Efficient Mn(III)-oxalate generation for diclofenac oxidation by electro-reduction of potassium permanganate in the presence of oxalate

Abstract

Although electrochemical activation of permanganate (E-PM) is a green and efficient method to degrade refractory organics by in-situ generated reactive Mn(III)aq, this process highlights on the presence of promoter and/or stabilizer. Oxalate (OA) is a widespread organic chelate in natural water bodies (with concentrations up to 1 mM), but whose effect on the E-PM process is still unclear. In this study, we found electrolysis and the presence of OA both promote the activation of PM for the degradation of diclofenac (DCF), showing a high synergistic coefficient (3.23) and elevated reaction constant (0.1395 min−1).

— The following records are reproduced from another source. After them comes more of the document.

Lemma fail_startup_lifecycle s :
  (fail_startup s).2 = set_lifecycle (ScopeLifecycle.fail_startup (lifecycle s)).2 s.
Proof. unfold fail_startup. by destruct (ScopeLifecycle.fail_startup _). Qed.

Lemma exec_finished s o es s' :
  exec s o = Ret (es, s') ->
  (count is_finished es + Nat.b2n (finish_emitted s) = Nat.b2n (finish_emitted s'))%nat.
Proof.
  intros H%exec_viewed. destruct H.
  - by apply admit_Ret in H as (_ & _ & ->).
  - apply event_step_frame in H0 as (-> & _ & _ & _ & _ & He).
    rewrite count_zero; [done|]. intros x Hx. by destruct (He x Hx) as [-> | ->].
  - rewrite !count_app.
    rewrite (count_zero _ e1), (count_zero _ e2).
    + apply startup_pass_frame in H as (_ & _ & _ & E1 & _).
      apply stop_pass_frame in H0 as (_ & _ & _ & E2 & _). rewrite <- E1, <- E2.
      destruct H1 as [|? Hf]; [done|]. simpl. by rewrite Hf.
    + intros x Hx. destruct H0; try by apply elem_of_nil in Hx.
      by apply list_elem_of_singleton in Hx as ->.
    + intros x Hx. destruct (startup_pass_effects _ _ _ _ H Hx) as [| ->]; [by destruct x|done].
  - by rewrite fail_startup_lifecycle.
  - apply begin_drain_frame in H as Hf. destruct Hf as (_ & _ & _ & -> & _).
    rewrite count_zero; [done|]. intros x Hx.
    by destruct (begin_drain_effects _ _ _ _ _ _ H Hx) as [? ->].
  - apply begin_drain_frame in H as Hf. destruct Hf as (_ & _ & _ & -> & _).
    rewrite count_zero; [done|]. intros x Hx.
    by destruct (force_effects _ _ _ _ _ H Hx) as [? [-> | ->]].
Qed.

Lemma exec_startup_completed s o es s' :
  exec s o = Ret (es, s') ->
  (count is_startup_completed es + Nat.b2n (ScopeLifecycle.startup_complete (lifecycle s))
   = Nat.b2n (ScopeLifecycle.startup_complete (lifecycle s')))%nat.
Proof.
  intros H%exec_viewed. destruct H.
  - by apply admit_Ret in H as (_ & _ & ->).
  - apply event_step_frame in H0 as (_ & -> & _ & _ & _ & He).
    rewrite count_zero; [done|]. intros x Hx. by destruct (He x Hx) as [-> | ->].
  - rewrite !count_app. rewrite (count_zero _ e2), (count_zero _ e3).
    + apply stop_pass_frame in H0 as (_ & _ & _ & _ & E2 & _).
      apply finish_pass_frame in H1 as (_ & _ & _ & E3 & _). rewrite E3, E2, !Nat.add_0_r.
      destruct H; try done; simpl; rewrite ?H; simpl; rewrite ?count_app;
        rewrite ?(count_zero _ (start_effect _ _)), ?(count_zero _ (dynamic_starts _)); try done.
      * by intros x [-> _]%start_effect_shape.
      * by intros x (? & ? & -> & _)%dynamic_starts_shape.
      * by intros x (? & ? & -> & _)%dynamic_starts_shape.
    + intros x Hx. destruct H1; [by apply elem_of_nil in Hx|].
      by apply list_elem_of_singleton in Hx as ->.
    + intros x Hx. destruct H0; try by apply elem_of_nil in Hx.
      by apply list_elem_of_singleton in Hx as ->.
  - rewrite fail_startup_lifecycle. simpl. by destruct (lifecycle s).
  - rewrite count_zero.
    + apply begin_drain_lifecycle in H as [? H%begin_drain_phase]. by rewrite H.
    + intros x Hx. by destruct (begin_drain_effects _ _ _ _ _ _ H Hx) as [? ->].
  - rewrite count_zero.
    + apply begin_drain_lifecycle in H as [? H%begin_drain_phase]. by rewrite H.
    + intros x Hx. by destruct (force_effects _ _ _ _ _ H Hx) as [? [-> | ->]].
Qed.

Lemma run_finished fl tr s :
  run fl tr s -> count is_finished (effects tr) = Nat.b2n (finish_emitted s).
Proof.
  induction 1 as [|tr s o es s' Hr IH Hl He]; [done|].
  rewrite count_effects_snoc, <- (exec_finished _ _ _ _ He). lia.
Qed.

Lemma run_startup_completed fl tr s :
  run fl tr s ->
  count is_startup_completed (effects tr) =
    Nat.b2n (ScopeLifecycle.startup_complete (lifecycle s)).
Proof.
  induction 1 as [|tr s o es s' Hr IH Hl He]; [done|].
  rewrite count_effects_snoc, <- (exec_startup_completed _ _ _ _ He). lia.
Qed.

(** C7: a scope reports [Finished] at most once, and only when every child has
    joined: with the drain's own reason, or, for an ordered scope that is not
    draining and has children, as a natural finish.  Once it has been
    reported every child stays joined. *)
Theorem finished_once_when_all_joined fl tr s o es s' :
  run fl tr s -> exec s o = Ret (es, s') ->
  count is_finished (effects tr) = Nat.b2n (finish_emitted s) /\
  (finish_emitted s = true -> all_children_joined s = true) /\
  (forall reason, Finished reason ∈ es ->
     finish_emitted s = false /\ all_children_joined s = true /\
     (ScopeLifecycle.draining_reason (lifecycle s) = Some reason \/
      reason = StopReason.Finished /\ fl = Ordered /\ children s ≠ ∅ /\
      ScopeLifecycle.is_draining (lifecycle s) = false)).
Proof.
  intros Hr He. split_and!; [by eapply run_finished|apply (inv_finish s), (run_inv _ _ _ Hr)|].
  intros reason Hin. apply exec_viewed in He. destruct He.
  - by apply elem_of_nil in Hin.
  - apply event_step_frame in H0 as (_ & _ & _ & _ & _ & Hx). by destruct (Hx _ Hin).
  - destruct (settle_effects _ _ _ _ _ _ _ _ H H0 H1 Hin) as [[_ [?|?]]|[[_ [? ?]]|[Hin' _]]];
      [done..|].
    pose proof (startup_pass_frame _ _ _ H) as (C1 & _ & F1 & E1 & _ & _ & L1).
    pose proof (stop_pass_frame _ _ _ H0) as (C2 & _ & F2 & E2 & L2 & _).
    destruct H1 as [|r Ef Ej Hrs]; [by apply elem_of_nil in Hin'|].
    apply list_elem_of_singleton in Hin'. simplify_eq/=.
    unfold all_children_joined in *. rewrite C2, C1 in *. split_and!; [congruence|done|].
    rewrite L2 in Hrs. destruct Hrs as [Hd|(Hl & Hf & Hc & ->)].
    + left. destruct L1 as [<-|[_ El]]; [done|]. by rewrite El in Hd.
    + right. split_and!; [done| |done|].
      * rewrite <- (run_flavor _ _ _ Hr). congruence.
      * destruct L1 as [<-|[-> _]]; [by rewrite Hl|done].
  - by apply elem_of_nil in Hin.
  - by destruct (begin_drain_effects _ _ _ _ _ _ H Hin).
  - by destruct (force_effects _ _ _ _ _ H Hin) as [? [?|?]].
Qed.

(** A pass that stops at a gated member emits what startup emits for it, and
    nothing else: the scope neither drains nor finishes while it starts. *)
Lemma gated_pass_effects s k e2 s2 e3 s3 :
  lifecycle s = ScopeLifecycle.Starting -> StartChild k ∈ start_effect s k ->
  stop_pass (set_next_start (Some k) s) e2 s2 -> finish_pass s2 e3 s3 ->
  start_effect s k ++ e2 ++ e3 = [StartChild k].
Proof.
  intros Hl Hin H2 H3. assert (start_effect s k = [StartChild k]) as ->.
  { unfold start_effect in *. by repeat (case_match; simplify_eq/=; try by apply elem_of_nil in Hin). }
  destruct H2; simpl in *; rewrite ?Hl in *; try done.
  destruct H3 as [|reason _ _ [H3|[H3 _]]]; simpl in *; rewrite ?Hl in *; done.
Qed.

(** Where a start command comes from. *)
Lemma start_child_view s o es s' k :
  inv s -> exec s o = Ret (es, s') -> StartChild k ∈ es ->
  o = OpStep Settle /\ lifecycle s = ScopeLifecycle.Starting /\
  children s' = children s /\
  exists r, children s !! k = Some r /\ spawned r = false /\
    child_state_of r = ChildState.Resident IncarnationState.Unstarted /\
  (flavor s = Ordered ->
     exists c, next_ordered_start s = Some c /\ c <= k /\
     (forall j, c <= j < k -> ~ gated s j) /\ es = [StartChild k]).
Proof.
  intros Hi He Hin. apply exec_viewed in He. destruct He.
  1,4: by apply elem_of_nil in Hin.
  2:{ pose proof (settle_frame _ _ _ _ _ _ _ H H0 H1) as (Hch & _ & _).
    assert (Hin1 : forall j, StartChild j ∈ e1 ++ e2 ++ e3 -> StartChild j ∈ e1).
    { intros j Hj. destruct (settle_effects _ _ _ _ _ _ _ _ H H0 H1 Hj)
        as [[? _]|[[_ [? ?]]|[_ [? ?]]]]; done. }
    pose proof (Hin1 k Hin) as Hk.
    assert (Hst : forall r, children s !! k = Some r -> spawned r = false ->
      startable r = true -> child_state_of r = ChildState.Resident IncarnationState.Unstarted).
    { intros r Hr Hsp Hs. destruct (inv_records s Hi k r Hr) as (H3 & _).
      specialize (H3 Hsp). unfold incarnation_of, startable in *.
      destruct (child_state_of r) as [[]| |]; simpl in *; naive_solver. }
    destruct H; try by apply elem_of_nil in Hk.
    - apply start_effect_shape in Hk as ([= <-] & r & Hr & Hsp & Hs).
      split_and!; try done. exists r. split_and!; try done; [eauto|].
      intros _. exists c. split_and!; try done. eapply gated_pass_effects; eauto.
    - by apply list_elem_of_singleton in Hk.
    - apply dynamic_starts_shape in Hk as (j & r & [= <-] & Hr & _ & Hsp & Hs).
      split_and!; try done. exists r. split_and!; try done; [eauto|congruence].
    - apply elem_of_app in Hk as [Hk|Hk%list_elem_of_singleton]; [|done].
      apply dynamic_starts_shape in Hk as (j & r & [= <-] & Hr & _ & Hsp & Hs).
      split_and!; try done. exists r. split_and!; try done; [eauto|congruence]. }
  - apply event_step_frame in H0 as (_ & _ & _ & _ & _ & Hx). by destruct (Hx _ Hin).
  - by destruct (begin_drain_effects _ _ _ _ _ _ H Hin).
  - by destruct (force_effects _ _ _ _ _ H Hin) as [? [?|?]].
Qed.

(** Construction is only requested, during startup, for a member that has
    never been spawned and whose spawn the reducer accepts: the following
    [Spawned] edge activates it. *)
Theorem start_child_accepted fl tr s o es s' k :
  run fl tr s -> exec s o = Ret (es, s') -> StartChild k ∈ es ->
  o = OpStep Settle /\ lifecycle s = ScopeLifecycle.Starting /\
  spawned_once s k = false /\
  (let s2 := (step s' (Spawned k)).2 in
   child_state s2 k = Some (ChildState.Resident IncarnationState.Active) /\
   spawned_once s2 k = true).
Proof.
  intros Hr He Hin.
  destruct (start_child_view s o es s' k (run_inv _ _ _ Hr) He Hin)
    as (-> & Hl & Hc & r & Hk & Hsp & Hst & _).
  split_and!; try done.
  - unfold spawned_once. by rewrite Hk.
  - unfold child_state, spawned_once. simpl. rewrite Hc, Hk. unfold startable. rewrite Hst. simpl.
    by rewrite lookup_insert_eq.
Qed.
(* ===== verification/SupervisorOrder.v ===== *)
(** * Sequencing and progress of a scope

    Ordered startup, ordered (reverse) stop, progress of a drain, and the
    fixpoint of settlement. *)

From S2P Require Import Prelude BTree Identity Exit Policy Restart Lifecycle Supervisor SupervisorLemmas SupervisorInv SupervisorProps.

(** ** Startup order *)

(** C2: an ordered scope starts its members one at a time and in admission
    order: a pass that asks to construct [k] emits that command and no other,
    and every initial member admitted before [k] has been spawned and has
    reported ready. One at or past the startup cursor [c] is ready now; one the
    cursor had passed was ready at an earlier point of the run, and may have
    gone back to waiting since, when its incarnation was restarted. *)
Theorem ordered_startup_sequence tr s o es s' k :
  run Ordered tr s -> exec s o = Ret (es, s') -> StartChild k ∈ es ->
  es = [StartChild k] /\
  exists c, next_ordered_start s = Some c /\ c <= k /\
  forall j, j < k -> is_initial s j = true ->
    spawned_once s j = true /\
    if bool_decide (c <= j) then initial_ready s j = true else was_ready tr j.
Proof.
  intros Hr He Hin. pose proof (run_inv _ _ _ Hr) as Hi. pose proof (run_flavor _ _ _ Hr) as Hf.
  destruct (start_child_view s o es s' k Hi He Hin) as (-> & Hl & _ & r & Hk & _ & _ & Hord).
  destruct (Hord Hf) as (c & Hc & Hck & Hng & Huniq). split; [done|]. exists c. split_and!; try done.
  intros j Hjk Hinit. unfold is_initial, spawned_once in *.
  destruct (children s !! j) as [q|] eqn:Eq; simpl in *; [|done].
  case_bool_decide as Hjc.
  - assert (Hg : ~ gated s j) by (apply Hng; lia).
    split; [by eapply not_gated_spawned|by eapply not_gated_ready].
  - assert (Hp : passed s j) by (unfold passed; rewrite Hc; lia).
    split; [by eapply (inv_started s Hi)|by eapply (run_passed_ready _ _ _ Hr)].
Qed.

(** A settlement of a starting scope with no member left to wait for reports
    that startup is complete. *)
Lemma settle_completes s :
  lifecycle s = ScopeLifecycle.Starting ->
  (forall k r, children s !! k = Some r -> gates r = false) ->
  StartupCompleted ScopeState.Running ∈ (step s Settle).1.
Proof.
  intros Hl Hg. destruct (step s Settle) as [es s'] eqn:E. simpl.
  apply settle_passes in E as (e1 & s1 & e2 & s2 & e3 & H1 & _ & _ & ->). rewrite elem_of_app. left.
  assert (Ha : ~ awaiting s).
  { intros (k & r & Hk & Hw). specialize (Hg _ _ Hk). unfold gates in Hg. by rewrite Hw, orb_true_r in Hg. }
  destruct H1 as [Hn|c k _ _ _ _ (r & Hk & Hk') _|_ _ _ Hw|_ _ _ _|_ _ Hw|_ _ _]; try done.
  - by rewrite Hl in Hn.
  - by rewrite (Hg _ _ Hk) in Hk'.
  - by apply list_elem_of_singleton.
  - rewrite elem_of_app. right. by apply list_elem_of_singleton.
Qed.

(** C8: startup completes exactly when it should: the reducer reports it once,
    in the pass that leaves [Starting], and only when every initial member has
    reported ready; and it does report it as soon as a pass finds no member
    under removal, unspawned or still awaited. *)
Theorem startup_completed_once fl tr s o es s' :
  run fl tr s -> exec s o = Ret (es, s') ->
  count is_startup_completed (effects tr) =
    Nat.b2n (ScopeLifecycle.startup_complete (lifecycle s)) /\
  (forall st, StartupCompleted st ∈ es ->
     o = OpStep Settle /\ st = ScopeState.Running /\
     lifecycle s = ScopeLifecycle.Starting /\ lifecycle s' = ScopeLifecycle.Running /\
     forall k, is_initial s k = true -> initial_ready s k = true) /\
  (o = OpStep Settle -> lifecycle s = ScopeLifecycle.Starting ->
   (forall k r, children s !! k = Some r ->
      ChildState.membership_status (child_state_of r) ≠ Restart.Removing /\
      spawned r = true /\ awaits_ready (startup r) = false) ->
   StartupCompleted ScopeState.Running ∈ es).
Proof.
  intros Hr He. split; [by eapply run_startup_completed|]. split.
  2:{ intros -> Hl Hg. simpl in He. injection He as He. change es with ((es, s').1). rewrite <- He.
    apply settle_completes; [done|]. intros k r Hk. destruct (Hg _ _ Hk) as (H1 & H2 & H3).
    unfold gates. by rewrite H2, H3, bool_decide_false. }
  intros st Hin. apply exec_viewed in He. destruct He.
  1,4: by apply elem_of_nil in Hin.
  - apply event_step_frame in H0 as (_ & _ & _ & _ & _ & Hx). by destruct (Hx _ Hin).
  - destruct (settle_effects _ _ _ _ _ _ _ _ H H0 H1 Hin)
      as [[Hin1 [?|[= ->]]]|[[_ [? ?]]|[_ [? ?]]]]; [done| |done..].
    apply stop_pass_frame in H0 as (_ & _ & _ & _ & L2 & _).
    apply finish_pass_frame in H1 as (_ & _ & _ & L3 & _).
    assert (Hall : ~ awaiting s /\ lifecycle s = ScopeLifecycle.Starting /\
      lifecycle s1 = ScopeLifecycle.Running).
    { destruct H; try by apply elem_of_nil in Hin1.
      - by apply start_effect_shape in Hin1 as [? _].
      - done.
      - by apply dynamic_starts_shape in Hin1 as (? & ? & ? & _).
      - done. }
    destruct Hall as (Ha & Hl & Hl1). split_and!; [done|done|done|congruence|].
    intros k. unfold is_initial, initial_ready.
    destruct (children s !! k) as [r|] eqn:Er; simpl; [|done].
    intros Hinit. destruct (startup r) as [[]|] eqn:Es; try done.
    destruct Ha. exists k, r. by rewrite Es.
  - by destruct (begin_drain_effects _ _ _ _ _ _ H Hin).
  - by destruct (force_effects _ _ _ _ _ H Hin) as [? [?|?]].
Qed.

(** ** Stop order *)

Lemma draining_not_starting l :
  ScopeLifecycle.is_draining l = true -> ScopeLifecycle.is_starting l = false.
Proof. by destruct l. Qed.

Lemma startup_pass_draining s es s' :
  ScopeLifecycle.is_draining (lifecycle s) = true -> startup_pass s es s' -> es = [] /\ s' = s.
Proof. intros Hd%draining_not_starting H. destruct H; try done; by rewrite H in Hd. Qed.

(** No member above the one being waited for is incomplete. *)
Lemma waiting_top s w j :
  inv s -> flavor s = Ordered -> ordered_stop_waiting s = Some w -> w < j ->
  is_incomplete s j = false.
Proof.
  intros Hi Hf Hw Hj. apply not_true_iff_false. intros Hinc.
  destruct (inv_waiting s Hi w Hw) as [Hd Hc].
  destruct (inv_stop s Hi Hf Hd j Hinc) as [?|(c & Hc' & ?)]; [naive_solver lia|].
  apply Hc in Hc'. lia.
Qed.

(** C5: while an ordered scope drains, a settlement pass stops at most one
    member, and that member is the last incomplete one: everything admitted
    after it has joined or is gone. *)
Theorem ordered_stop_reverse tr s es s' k :
  run Ordered tr s -> ScopeLifecycle.is_draining (lifecycle s) = true ->
  step s Settle = (es, s') -> StopChild k ∈ es ->
  is_incomplete s k = true /\ (forall j, k < j -> is_incomplete s j = false) /\
  (forall j, StopChild j ∈ es -> j = k) /\ ordered_stop_waiting s' = Some k.
Proof.
  intros Hr Hd He Hin. pose proof (run_inv _ _ _ Hr) as Hi. pose proof (run_flavor _ _ _ Hr) as Hf.
  apply settle_passes in He as (e1 & s1 & e2 & s2 & e3 & H1 & H2 & H3 & ->).
  assert (Hin2 : forall j, StopChild j ∈ e1 ++ e2 ++ e3 -> StopChild j ∈ e2).
  { intros j Hj. destruct (settle_effects _ _ _ _ _ _ _ _ H1 H2 H3 Hj)
      as [[_ [?|?]]|[[? _]|[_ [? ?]]]]; done. }
  apply Hin2 in Hin. apply startup_pass_draining in H1 as [-> ->]; [|done].
  apply finish_pass_frame in H3 as (_ & _ & _ & _ & _ & _ & W3).
  destruct H2 as [| |c k' _ _ Hw Hc Hkc Hinc Hb|]; try by apply elem_of_nil in Hin.
  apply list_elem_of_singleton in Hin. simplify_eq. split_and!; [done| |by intros j [= ->]%Hin2%list_elem_of_singleton|done].
  intros j Hj. destruct (decide (j <= c)); [apply Hb; lia|].
  apply not_true_iff_false. intros Hji.
  destruct (inv_stop s Hi Hf Hd j Hji) as [Hwj|(c' & Hc' & ?)]; [|simplify_eq; lia].
  apply Hw in Hwj. congruence.
Qed.

(** ** Progress of an ordered drain *)

(** A settlement pass of the drain asked [k] to stop. *)
Definition stop_requested (tr : list entry) (k : ChildKey) : Prop :=
  exists x, x ∈ tr /\ entry_op x = OpStep Settle /\ StopChild k ∈ entry_effects x.

Lemma stop_requested_snoc tr x k : stop_requested tr k -> stop_requested (tr ++ [x]) k.
Proof. intros (y & Hy & Hr). exists y. split; [set_solver|done]. Qed.

Lemma run_waiting_requested fl tr s w :
  run fl tr s -> ordered_stop_waiting s = Some w -> stop_requested tr w.
Proof.
  induction 1 as [|tr s o es s' Hr IH Hl He]; [done|]. intros Hw.
  apply exec_viewed in He. destruct He.
  - apply stop_requested_snoc, IH. by apply admit_Ret in H as (_ & _ & ->).
  - apply stop_requested_snoc, IH. apply event_step_frame in H0. naive_solver congruence.
  - apply startup_pass_frame in H as (_ & _ & _ & _ & _ & W1 & _).
    apply finish_pass_frame in H1 as (_ & _ & _ & _ & _ & _ & W3).
    destruct H0; simpl in *;
      try (apply stop_requested_snoc, IH; congruence).
    rewrite W3 in Hw. injection Hw as ->.
    eexists. split; [apply elem_of_app; right; by left|]. simpl. split; [done|set_solver].
  - apply stop_requested_snoc, IH. by rewrite fail_startup_lifecycle in Hw.
  - apply stop_requested_snoc, IH. apply begin_drain_frame in H. naive_solver congruence.
  - apply stop_requested_snoc, IH. apply begin_drain_frame in H. naive_solver congruence.
Qed.

Lemma drain_progress tr s es s' :
  run Ordered tr s -> ScopeLifecycle.is_draining (lifecycle s) = true ->
  step s Settle = (es, s') ->
  (finish_emitted s' = true /\ all_children_joined s' = true) \/
  (exists w, ordered_stop_waiting s' = Some w /\ is_incomplete s' w = true /\
     (forall j, w < j -> is_incomplete s' j = false) /\
     stop_requested (tr ++ [mkEntry s (OpStep Settle) es]) w).
Proof.
  intros Hr Hd He.
  assert (Hr' : run Ordered (tr ++ [mkEntry s (OpStep Settle) es]) s').
  { econstructor; [done..|]. cbn [exec]. by rewrite He. }
  pose proof (run_inv _ _ _ Hr') as Hi'. pose proof (run_flavor _ _ _ Hr') as Hf'.
  apply settle_passes in He as (e1 & s1 & e2 & s2 & e3 & H1 & H2 & H3 & ->).
  apply startup_pass_draining in H1 as [-> ->]; [|done].
  pose proof (stop_pass_frame _ _ _ H2) as (C2 & _ & F2 & E2 & L2 & _).
  pose proof (finish_pass_frame _ _ _ H3) as (C3 & _ & F3 & L3 & _ & K3 & W3).
  destruct (ordered_stop_waiting s') as [w|] eqn:Ew.
  - destruct (is_incomplete s' w) eqn:Einc.
    + right. exists w. split_and!; try done; [|by eapply run_waiting_requested].
      intros j. by apply waiting_top.
    + exfalso. assert (Hsame : forall j, is_incomplete s' j = is_incomplete s j)
        by (intros j; apply is_incomplete_ext; congruence).
      rewrite Hsame in Einc. destruct H2; simpl in *; try congruence.
      naive_solver congruence.
  - left. assert (Hj : all_children_joined s' = true).
    { apply all_children_joined_true. intros j. apply not_true_iff_false. intros Hinc.
      destruct (inv_stop s' Hi' Hf') with (k := j) as [?|(c & Hc & _)]; [congruence|done|congruence|].
      rewrite K3 in Hc. destruct H2; simpl in *; try congruence. naive_solver congruence. }
    split; [|done]. destruct H3 as [Hn|]; [|done].
    destruct (finish_emitted s2) eqn:Ef; [done|]. destruct (Hn eq_refl Hj). congruence.
Qed.

(** An ordered drain never gets stuck: after any settlement pass either
    the scope has finished with every child joined, or it waits for exactly
    one member, which is incomplete, is the last such member, and has been
    asked to stop. *)
Theorem ordered_drain_progress tr s es s' :
  run Ordered tr s -> ScopeLifecycle.is_draining (lifecycle s) = true ->
  step s Settle = (es, s') ->
  (finish_emitted s' = true /\ all_children_joined s' = true) \/
  (exists w, ordered_stop_waiting s' = Some w /\ is_incomplete s' w = true /\
     (forall j, w < j -> is_incomplete s' j = false) /\
     stop_requested (tr ++ [mkEntry s (OpStep Settle) es]) w).
Proof. apply drain_progress. Qed.

(** ** Witnesses on a concrete scope *)

Lemma ordered_startup_sequence_witness :
  [StartChild 2] = [StartChild 2] /\
  exists c, next_ordered_start (demo 5).2 = Some c /\ c <= 2 /\
  forall j, j < 2 -> is_initial (demo 5).2 j = true ->
    spawned_once (demo 5).2 j = true /\
    if bool_decide (c <= j) then initial_ready (demo 5).2 j = true else was_ready (demo 5).1 j.
Proof.
  apply (ordered_startup_sequence (demo 5).1 (demo 5).2 (OpStep Settle) [StartChild 2]
    (step (demo 5).2 Settle).2 2).
  - apply demo_run.
  - vm_compute. reflexivity.
  - apply list_elem_of_singleton. reflexivity.
Defined.

Lemma startup_completed_once_witness :
  lifecycle (step (demo 8).2 Settle).2 = ScopeLifecycle.Running.
Proof.
  apply (startup_completed_once Ordered (demo 8).1 (demo 8).2 (OpStep Settle)
    [StartupCompleted ScopeState.Running] (step (demo 8).2 Settle).2) with ScopeState.Running.
  - apply demo_run.
  - vm_compute. reflexivity.
  - apply list_elem_of_singleton. reflexivity.
Defined.

Lemma ordered_stop_reverse_witness :
  is_incomplete (demo 16).2 1 = true /\ (forall j, 1 < j -> is_incomplete (demo 16).2 j = false).
Proof.
  destruct (ordered_stop_reverse (demo 16).1 (demo 16).2 [StopChild 1]
    (step (demo 16).2 Settle).2 1) as (H1 & H2 & _).
  - apply demo_run.
  - vm_compute. reflexivity.
  - vm_compute. reflexivity.
  - apply list_elem_of_singleton. reflexivity.
  - split; assumption.
Defined.

Lemma ordered_drain_progress_witness :
  (finish_emitted (step (demo 10).2 Settle).2 = true /\
   all_children_joined (step (demo 10).2 Settle).2 = true) \/
  (exists w, ordered_stop_waiting (step (demo 10).2 Settle).2 = Some w).
Proof.
  destruct (ordered_drain_progress (demo 10).1 (demo 10).2 (step (demo 10).2 Settle).1
    (step (demo 10).2 Settle).2) as [H|(w & Hw & _)].
  - apply demo_run.
  - vm_compute. reflexivity.
  - vm_compute. reflexivity.
  - left. exact H.
  - right. exists w. exact Hw.
Defined.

Nevertheless, this process is highly pH-dependent, behaving decreased reactivity as pH value increasing from 3 to 11. Sufficient concentration of OA (≥0.5 mM in this study) is required for stabilizing Mn(III). UV–vis spectra, visual evidence and quenching experiments identified the presence and dominant role of Mn(III)-OA on the degradation of DCF. Using chronoamperometry, we confirmed Mn(III)-OA was primarily generated from the electro-reduction of PM in the presence of OA at pH 5.